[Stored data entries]
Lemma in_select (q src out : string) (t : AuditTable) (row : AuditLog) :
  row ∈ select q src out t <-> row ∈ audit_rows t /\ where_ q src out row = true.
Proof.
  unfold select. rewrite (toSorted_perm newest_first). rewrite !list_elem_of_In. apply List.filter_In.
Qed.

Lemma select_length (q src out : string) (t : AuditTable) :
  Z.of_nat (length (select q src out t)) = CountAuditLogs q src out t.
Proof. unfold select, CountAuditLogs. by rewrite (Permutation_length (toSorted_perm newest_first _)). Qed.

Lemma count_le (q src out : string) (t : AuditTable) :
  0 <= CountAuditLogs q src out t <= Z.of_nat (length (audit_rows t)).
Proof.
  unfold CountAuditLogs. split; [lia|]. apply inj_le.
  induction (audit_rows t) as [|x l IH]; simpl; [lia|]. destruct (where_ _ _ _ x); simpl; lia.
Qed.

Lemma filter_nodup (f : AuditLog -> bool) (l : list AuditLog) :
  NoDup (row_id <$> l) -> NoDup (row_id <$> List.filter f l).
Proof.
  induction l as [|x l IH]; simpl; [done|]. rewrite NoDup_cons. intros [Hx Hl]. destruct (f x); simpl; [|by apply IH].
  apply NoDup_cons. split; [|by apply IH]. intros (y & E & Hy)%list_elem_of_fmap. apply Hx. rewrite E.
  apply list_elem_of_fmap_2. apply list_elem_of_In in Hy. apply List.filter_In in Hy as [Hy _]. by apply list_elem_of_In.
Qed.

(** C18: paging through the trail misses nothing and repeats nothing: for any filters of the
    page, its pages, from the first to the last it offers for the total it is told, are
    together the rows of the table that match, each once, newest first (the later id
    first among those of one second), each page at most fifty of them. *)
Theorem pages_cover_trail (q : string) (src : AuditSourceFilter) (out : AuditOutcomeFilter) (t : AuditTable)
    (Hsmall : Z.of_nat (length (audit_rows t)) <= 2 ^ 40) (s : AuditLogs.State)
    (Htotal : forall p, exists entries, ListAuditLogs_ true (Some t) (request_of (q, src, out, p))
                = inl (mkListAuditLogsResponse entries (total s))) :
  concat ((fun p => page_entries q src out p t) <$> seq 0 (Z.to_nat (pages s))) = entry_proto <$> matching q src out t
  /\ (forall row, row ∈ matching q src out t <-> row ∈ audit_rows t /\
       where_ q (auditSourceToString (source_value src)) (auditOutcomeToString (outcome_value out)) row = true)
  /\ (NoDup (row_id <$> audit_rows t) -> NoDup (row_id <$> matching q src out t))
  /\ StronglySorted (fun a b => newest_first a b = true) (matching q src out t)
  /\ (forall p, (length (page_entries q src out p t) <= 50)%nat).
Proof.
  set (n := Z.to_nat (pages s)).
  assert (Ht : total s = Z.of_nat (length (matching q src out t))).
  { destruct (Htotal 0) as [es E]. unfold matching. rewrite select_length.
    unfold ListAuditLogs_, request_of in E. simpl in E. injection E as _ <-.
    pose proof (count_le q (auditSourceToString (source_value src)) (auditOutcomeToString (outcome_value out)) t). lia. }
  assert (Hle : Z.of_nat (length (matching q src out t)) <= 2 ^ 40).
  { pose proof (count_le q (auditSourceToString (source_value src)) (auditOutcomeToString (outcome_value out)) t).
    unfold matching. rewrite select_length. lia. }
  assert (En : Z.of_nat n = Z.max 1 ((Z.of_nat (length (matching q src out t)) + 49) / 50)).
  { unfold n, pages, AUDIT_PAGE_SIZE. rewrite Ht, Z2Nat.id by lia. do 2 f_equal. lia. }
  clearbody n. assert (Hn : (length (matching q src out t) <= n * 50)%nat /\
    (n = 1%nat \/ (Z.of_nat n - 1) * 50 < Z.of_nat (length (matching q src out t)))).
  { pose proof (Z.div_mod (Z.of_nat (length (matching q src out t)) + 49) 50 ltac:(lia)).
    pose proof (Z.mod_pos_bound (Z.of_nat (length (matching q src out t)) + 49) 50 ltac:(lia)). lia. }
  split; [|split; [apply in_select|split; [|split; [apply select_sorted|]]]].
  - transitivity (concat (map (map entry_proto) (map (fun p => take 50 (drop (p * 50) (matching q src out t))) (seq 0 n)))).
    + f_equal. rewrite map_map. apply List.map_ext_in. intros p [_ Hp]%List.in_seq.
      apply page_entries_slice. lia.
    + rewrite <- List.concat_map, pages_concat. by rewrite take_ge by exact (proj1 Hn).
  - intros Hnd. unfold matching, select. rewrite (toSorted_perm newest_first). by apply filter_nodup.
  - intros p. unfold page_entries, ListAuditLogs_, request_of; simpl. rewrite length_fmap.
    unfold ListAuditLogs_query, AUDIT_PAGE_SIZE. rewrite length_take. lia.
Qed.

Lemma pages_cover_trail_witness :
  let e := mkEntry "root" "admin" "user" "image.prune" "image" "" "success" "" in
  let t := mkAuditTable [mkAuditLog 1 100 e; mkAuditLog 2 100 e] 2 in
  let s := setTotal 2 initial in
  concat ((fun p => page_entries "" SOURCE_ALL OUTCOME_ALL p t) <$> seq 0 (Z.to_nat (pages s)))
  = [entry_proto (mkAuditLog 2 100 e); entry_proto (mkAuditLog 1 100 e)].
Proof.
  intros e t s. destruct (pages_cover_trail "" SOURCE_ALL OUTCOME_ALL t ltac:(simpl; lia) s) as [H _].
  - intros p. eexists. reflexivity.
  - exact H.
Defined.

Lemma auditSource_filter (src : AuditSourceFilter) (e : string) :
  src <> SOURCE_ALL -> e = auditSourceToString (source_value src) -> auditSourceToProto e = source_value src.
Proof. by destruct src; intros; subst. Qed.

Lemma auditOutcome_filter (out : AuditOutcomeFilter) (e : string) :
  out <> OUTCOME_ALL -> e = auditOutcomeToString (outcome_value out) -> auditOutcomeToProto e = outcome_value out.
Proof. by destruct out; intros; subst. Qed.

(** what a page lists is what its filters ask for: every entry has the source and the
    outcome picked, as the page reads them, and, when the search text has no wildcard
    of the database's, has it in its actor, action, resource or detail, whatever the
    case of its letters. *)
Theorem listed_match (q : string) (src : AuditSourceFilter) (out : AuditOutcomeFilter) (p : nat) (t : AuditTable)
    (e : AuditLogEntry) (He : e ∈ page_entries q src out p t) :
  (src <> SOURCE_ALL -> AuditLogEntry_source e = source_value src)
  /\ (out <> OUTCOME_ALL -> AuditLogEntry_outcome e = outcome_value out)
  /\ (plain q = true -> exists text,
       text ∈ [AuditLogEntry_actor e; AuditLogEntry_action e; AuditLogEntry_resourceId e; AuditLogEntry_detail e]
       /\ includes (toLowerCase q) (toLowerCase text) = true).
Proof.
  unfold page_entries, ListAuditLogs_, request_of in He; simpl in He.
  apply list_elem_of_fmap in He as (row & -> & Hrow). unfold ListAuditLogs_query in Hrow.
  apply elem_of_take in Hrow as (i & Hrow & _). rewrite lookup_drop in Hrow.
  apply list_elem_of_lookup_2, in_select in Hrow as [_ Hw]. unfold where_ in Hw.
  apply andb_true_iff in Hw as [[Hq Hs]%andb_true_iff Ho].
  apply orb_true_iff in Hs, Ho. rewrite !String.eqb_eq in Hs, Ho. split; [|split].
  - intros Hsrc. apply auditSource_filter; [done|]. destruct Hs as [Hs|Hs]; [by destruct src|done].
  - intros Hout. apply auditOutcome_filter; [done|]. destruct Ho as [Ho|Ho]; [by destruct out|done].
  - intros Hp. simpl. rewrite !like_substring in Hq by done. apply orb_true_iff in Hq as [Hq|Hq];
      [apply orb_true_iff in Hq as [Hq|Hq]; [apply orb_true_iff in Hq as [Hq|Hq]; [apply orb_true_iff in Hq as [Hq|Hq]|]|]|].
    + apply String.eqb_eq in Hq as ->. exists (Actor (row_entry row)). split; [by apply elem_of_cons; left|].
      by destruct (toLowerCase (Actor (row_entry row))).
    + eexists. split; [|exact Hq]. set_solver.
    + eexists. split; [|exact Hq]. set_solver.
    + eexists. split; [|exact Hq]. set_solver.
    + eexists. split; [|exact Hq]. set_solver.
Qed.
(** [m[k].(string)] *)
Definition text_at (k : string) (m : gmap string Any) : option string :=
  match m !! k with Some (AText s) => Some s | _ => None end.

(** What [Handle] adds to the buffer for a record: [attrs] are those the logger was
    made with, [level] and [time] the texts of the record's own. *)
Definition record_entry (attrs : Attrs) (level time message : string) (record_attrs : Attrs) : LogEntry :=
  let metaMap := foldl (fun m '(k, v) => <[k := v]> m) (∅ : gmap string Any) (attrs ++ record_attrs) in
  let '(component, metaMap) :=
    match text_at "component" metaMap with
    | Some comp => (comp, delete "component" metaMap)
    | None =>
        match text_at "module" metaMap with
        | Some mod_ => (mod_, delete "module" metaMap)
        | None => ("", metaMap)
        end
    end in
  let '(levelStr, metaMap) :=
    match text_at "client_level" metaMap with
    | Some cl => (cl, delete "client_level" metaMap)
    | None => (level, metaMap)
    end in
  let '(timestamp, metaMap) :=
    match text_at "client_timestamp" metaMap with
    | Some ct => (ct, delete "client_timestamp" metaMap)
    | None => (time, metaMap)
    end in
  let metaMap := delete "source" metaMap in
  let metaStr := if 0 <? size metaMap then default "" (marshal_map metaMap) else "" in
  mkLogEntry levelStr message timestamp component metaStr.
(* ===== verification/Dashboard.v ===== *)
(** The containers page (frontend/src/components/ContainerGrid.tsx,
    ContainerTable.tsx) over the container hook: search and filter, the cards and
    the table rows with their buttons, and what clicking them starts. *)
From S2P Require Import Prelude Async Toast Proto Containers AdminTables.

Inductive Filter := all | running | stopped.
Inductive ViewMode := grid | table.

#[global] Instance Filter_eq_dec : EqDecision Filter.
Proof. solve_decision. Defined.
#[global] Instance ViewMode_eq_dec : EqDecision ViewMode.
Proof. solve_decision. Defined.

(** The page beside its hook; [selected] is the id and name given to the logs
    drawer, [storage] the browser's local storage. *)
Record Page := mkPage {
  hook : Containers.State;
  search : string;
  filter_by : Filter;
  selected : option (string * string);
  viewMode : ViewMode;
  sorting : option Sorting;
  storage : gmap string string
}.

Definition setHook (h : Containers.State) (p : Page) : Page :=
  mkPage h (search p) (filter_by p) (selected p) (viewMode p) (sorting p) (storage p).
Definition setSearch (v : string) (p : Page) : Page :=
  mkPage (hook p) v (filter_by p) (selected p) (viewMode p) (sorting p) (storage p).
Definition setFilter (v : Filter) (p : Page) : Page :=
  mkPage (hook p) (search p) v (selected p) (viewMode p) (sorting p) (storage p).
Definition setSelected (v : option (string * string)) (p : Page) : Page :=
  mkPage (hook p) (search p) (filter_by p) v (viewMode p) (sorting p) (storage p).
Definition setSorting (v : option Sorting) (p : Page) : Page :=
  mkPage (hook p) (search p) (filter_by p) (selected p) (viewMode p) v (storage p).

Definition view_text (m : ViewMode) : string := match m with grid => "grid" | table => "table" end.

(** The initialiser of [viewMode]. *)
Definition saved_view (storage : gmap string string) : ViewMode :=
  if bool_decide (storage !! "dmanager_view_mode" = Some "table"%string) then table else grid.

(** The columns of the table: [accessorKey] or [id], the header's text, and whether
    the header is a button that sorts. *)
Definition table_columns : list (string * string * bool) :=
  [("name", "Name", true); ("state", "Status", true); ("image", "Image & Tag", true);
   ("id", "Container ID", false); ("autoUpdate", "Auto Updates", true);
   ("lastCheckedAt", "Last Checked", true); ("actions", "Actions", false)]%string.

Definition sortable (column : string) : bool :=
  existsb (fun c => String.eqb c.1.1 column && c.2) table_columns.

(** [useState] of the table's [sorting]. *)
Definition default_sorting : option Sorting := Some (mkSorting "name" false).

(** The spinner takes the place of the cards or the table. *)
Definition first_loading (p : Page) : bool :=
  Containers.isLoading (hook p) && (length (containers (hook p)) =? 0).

* **What to work on**:
When the line with "Definition setSorting (v" is reached in the data above, start copying there, and copy each line exactly until the line with "(** The initialiser of [viewMode]. *)" has been copied; copy nothing else.

* **Solution for this task**:
Definition setSorting (v : option Sorting) (p : Page) : Page :=
  mkPage (hook p) (search p) (filter_by p) (selected p) (viewMode p) v (storage p).

Definition view_text (m : ViewMode) : string := match m with grid => "grid" | table => "table" end.

(** The initialiser of [viewMode]. *)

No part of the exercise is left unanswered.